When Phil Lord and Christopher Miller made a 2012 cinematic adaptation of the 1980s television show 21 Jump Street, they reframed the high-concept police procedural as a self-aware spoof. Although the show had been successful enough to be the first hit on the young Fox Network, there was minimal outrage over it. Lord and Miller’s adaptation was a comic highlight of the 2010s and a movie successful enough to spawn an even more self-aware sequel in 22 Jump Street.
Again, there is no one-size-fits-all approach to adaptation. When Dax Shepard adopted a similarly irreverent approach to his big-screen take on 1970s motorcycle cop show CHiPs back in 2017, the results were catastrophic. However, CHiPs wasn’t bad because Shepard hadn’t shown suitable reverence to the source material, any more than 21 Jump Street was good because Lord and Miller had embraced irreverence. CHiPs was simply a bad movie, unfunny, uninspired, and unbearable.

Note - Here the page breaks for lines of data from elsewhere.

Fixpoint read_dir_extents (f : buffer) (bs : Z) (extents : list (Z * Z)) : outcome ReadError (list (buffer * Z)) :=
  match extents with
  | [] => Ok []
  | (phys_start, phys_end) :: extents =>
      pos <-! umul 64 phys_start bs ;;
      if 2 ^ 63 <=? pos then Err RIo
      else
        num_blocks <-! usub 32 phys_end phys_start ;;
        es <- read_dir_blocks (Z.to_nat num_blocks) f bs phys_start 0 ;;
        rest <- read_dir_extents f bs extents ;;
        Ok (es ++ rest)
  end.

Definition name_le (a b : buffer * Z) : bool := match bytes_cmp a.1 b.1 with Gt => false | _ => true end.

(** [fn get_dir_entries], and its public name [children_of] *)
Definition get_dir_entries (inode_number : Z) : R (list (buffer * Z)) :=
  inode <~~ get_inode inode_number ;;
  extents <~~ extents_of_inode inode ;;
  bs <~~ block_size ;;
  f <~~ rget r_file ;;
  entries <~~ rtry (read_dir_extents f bs extents) ;;
  rret (sort_by name_le entries).
Definition children_of : Z -> R (list (buffer * Z)) := get_dir_entries.

(** ** Opening an image *)

Definition dotdot : buffer := [0x2E; 0x2E].
Definition is_dots (name : buffer) : bool := bool_decide (name = dot) || bool_decide (name = dotdot).

(** [trim_start_matches('/')] and [trim_start_matches("./")] *)
Fixpoint trim_slashes (s : buffer) : buffer :=
  match s with
  | c :: s' => if c =? slash then trim_slashes s' else s
  | [] => []
  end.
Fixpoint trim_dot_slashes (s : buffer) : buffer :=
  match s with
  | c1 :: ((c2 :: s'') as s') => if (c1 =? 0x2E) && (c2 =? slash) then trim_dot_slashes s'' else s
  | _ => s
  end.

(** The node of a directory entry, with its block ranges. *)
Definition entry_node (name : buffer) (ino : Z) (blocks : list (Z * Z)) : FileTreeNode :=
  let ranges := (fun b => mk_range b.1 b.2) <$> blocks in
  mk_node ino name [] None (head ranges) (tail ranges) None.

Faithfulness to source material is not an objective signifier of quality. If it were, Gus Van Sant’s shot-for-shot remake of Psycho would be regarded as a masterpiece for the care with which it recreates Alfred Hitchcock’s original. Instead, the movie was a critical and commercial flop. Van Sant’s Psycho is perhaps most interesting as a piece of experimental art, and it is perhaps best experienced as Steven Soderbergh’s mash-up of the two films as Psychos.
In some ways, Van Sant’s Psycho is a quietly influential film. Its legacy lives on in these debates that praise faithfulness as an unambiguous virtue, but more directly in the slate of Disney’s “live-action” adaptations of its classic cartoons, like The Lion King or Aladdin, which are often slavish in everything from soundtrack to dialogue to shot composition. There is no acknowledgement of the differences between animation and live action — or effects emulating live action.

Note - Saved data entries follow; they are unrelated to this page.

(** Last reference removed: reclaim the blocks and mark the inode deleted. *)
Definition reclaim (target_ino xattr_block : Z) (node_blocks : list BlockRange) : M unit :=
  _ <~ updates (fun s =>
    let deleted := s.(f_deleted) ++ node_blocks ++ default [] (s.(f_deferred) !! target_ino) in
    deleted ← (if xattr_block =? 0 then Some deleted
               else e ← uadd 32 xattr_block 1; Some (deleted ++ [mk_range xattr_block e]));
    Some (set_blocks deleted (delete target_ino s.(f_deferred)) s)) ;;
  now <~ timestamp_now ;;
  updates (upd_inode target_ino (fun _ => Some (Inode.set_dtime now.1 Inode.default))).

(** Drop one reference of [target_ino], held by the node [node_idx]. *)
Definition release (node_idx : nat) (target_ino : Z) : M unit :=
  if FIRST_INODE - 1 <? target_ino then
    inode <~ reads (fun s => get_inode s target_ino) ;;
    _ <~ (if 0 <? inode.(Inode.links_count) then updates (upd_inode target_ino drop_link) else ret tt) ;;
    node <~ reads (fun s => get_node s node_idx) ;;
    let node_blocks := node_block_ranges node in
    inode <~ reads (fun s => get_inode s target_ino) ;;
    if inode.(Inode.links_count) =? 0 then reclaim target_ino inode.(Inode.xattr_block_lo) node_blocks
    else if bool_decide (node_blocks = []) then ret tt
    else updates (fun s => Some (set_blocks s.(f_deleted)
           (<[target_ino := default [] (s.(f_deferred) !! target_ino) ++ node_blocks]> s.(f_deferred)) s))
  else ret tt.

Adaptation is an art form like any other. Film, television, books, and video games are all different forms of media. They all work in different ways. What works in one will not necessarily work in the other, and there is no objective metric to measure the quality of an adaptation in one form to its source material in another. In many cases, the quality of the adaptation is largely independent of the quality of the object that inspired it.
The Rings of Power and Blood Origin are both shows with fairly significant problems. Copying and pasting lines of text directly from the source material will not fix the obsession that The Rings of Power has with mystery boxes and will not make Blood Origin’s dialogue, characterization, or editing any better. It’s a distraction from the real problems and often a way of cutting off more interesting conversations. It doesn’t matter how faithful an adaptation is, simply how good it is.